The late-game miscues haven't been easy for York to swallow, but they've also served as motivation.
"I’ve been in the gym for countless hours everyday after the Utah and Colorado losses when I played so poorly and couldn’t get it done for my team," he said. "I went to [the Richard Jefferson Gymnasium] right after we got off the plane… and I was shooting around. [I] just wanted to be by myself. I had to understand that I play this game because I love it. It’s not a job right now. And I had to find that love for it again. I think I kind of lost it after that last trip."
"We had just ran that [play] twice previously," York mentioned. "And I had just made those two 3s, so coach decided to draw up a play in the timeout and instead of going all the way off the three screens, I was going to off two and cutback and go off another two."
"His shots, how difficult they were, how clutch they were, I mean you’re going to watch a lot of basketball games, but you’re not going to see an ending like that very often," Miller said. "It was amazing."
It certainly was and the Wildcats' defense, now backed by a one-point lead, got one final stop and the comeback was complete.

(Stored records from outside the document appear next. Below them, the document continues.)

(** C37. The breaker always recovers.  Once [probe_timeout] and the longest
    backoff have passed since the last call, whatever the calls were, a request
    is admitted, so no lost probe or report can keep it closed to traffic.  A
    caller that waits out each delay it is handed, with no other call
    meanwhile, is admitted after at most [k + 1] refusals, where [k] times
    [max_open_for] covers the longest backoff and the probe timeout: two
    refusals when neither exceeds [max_open_for].  One delay alone is enough
    when the refusal found the breaker open and the delay was not cut at
    [max_open_for]; a refusal during a probe is not of this kind
    ([probing_refused_twice]). *)
Theorem circuit_recovers config longest s now :
  (max_open_for config <= longest)%N -> (longest <= DURATION_MAX)%N ->
  reachable config longest s ->
  ((clock s + probe_timeout config + longest <= now)%N ->
   exists permit inner', before_request config now (breaker s) = Some (Ok permit, inner'))
  /\ (forall k, (clock s <= now)%N ->
       (longest <= N.of_nat k * max_open_for config)%N ->
       (probe_timeout config <= N.of_nat k * max_open_for config)%N ->
       exists permit at_, patient config (k + 2) now (breaker s) = Some (Some (permit, at_)))
  /\ (forall until hint inner', state (breaker s) = Open until ->
      before_request config now (breaker s) = Some (Err (rate_limited hint), inner') ->
      (until - now <= max_open_for config)%N ->
      exists permit inner2,
        before_request config (now + applied_backoff hint)%N inner' = Some (Ok permit, inner2)).
Proof.
  intros Hmax Hdur Hr. pose proof (reachable_timed config longest s Hmax Hr) as Ht. split_and!.
  - intros Hnow. unfold before_request, timed in *.
    destruct (state (breaker s)) as [|until|started]; [eauto| |].
    + destruct (N.leb_spec until now); [eauto|lia].
    + unfold since. destruct (N.leb_spec (probe_timeout config) (now - started)); [|lia].
      cbv zeta. pose proof (retry_hint_bounded config (u32_saturating_succ (failures (breaker s)))).
      destruct (N.leb_spec (started + probe_timeout config
        + applied_backoff (retry_hint_for_failures config (u32_saturating_succ (failures (breaker s)))))
        now); [eauto|lia].
  - intros k Hc Hl Hp. unfold timed in Ht. rewrite Nat.add_comm. cbn [Nat.add].
    destruct (state (breaker s)) as [|until|started] eqn:E.
    + eexists _, _. cbn [patient]. unfold before_request. by rewrite E.
    + apply (patient_open _ (S k) now _ until); [lia|done|lia].
    + apply (patient_probing _ k now _ started); [lia|done|lia|lia].
  - intros u hint inner' Ho E Hcut. unfold before_request in E. rewrite Ho in E.
    destruct (N.leb_spec u now) as [|Hlt]; [done|]. simplify_eq/=.
    unfold before_request. rewrite Ho. unfold since, duration_saturating_add.
    match goal with |- context [(u <=? ?n)%N] => destruct (N.leb_spec u n) end; [eauto|lia].
Qed.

York, two days before his final home game as a Wildcat, was the hero. And while the senior has won plenty of games at Arizona, this one was special.
"For me, this would probably be number one," he said. "[It's] a very hostile team that we lost to last time and I missed the game-winning shot. So I had a little bit of a chip on my shoulder coming in."
York walked off the court with both arms in the air, soaking in every moment. He had redeemed himself. The late-game failures and the criticism that came along with them made this breakthrough that much sweeter.
And his coach, who frequently praises York for sticking at Arizona and earning these types of moments instead of taking the easy way out by transferring, couldn't help but smile when talking about York's big night.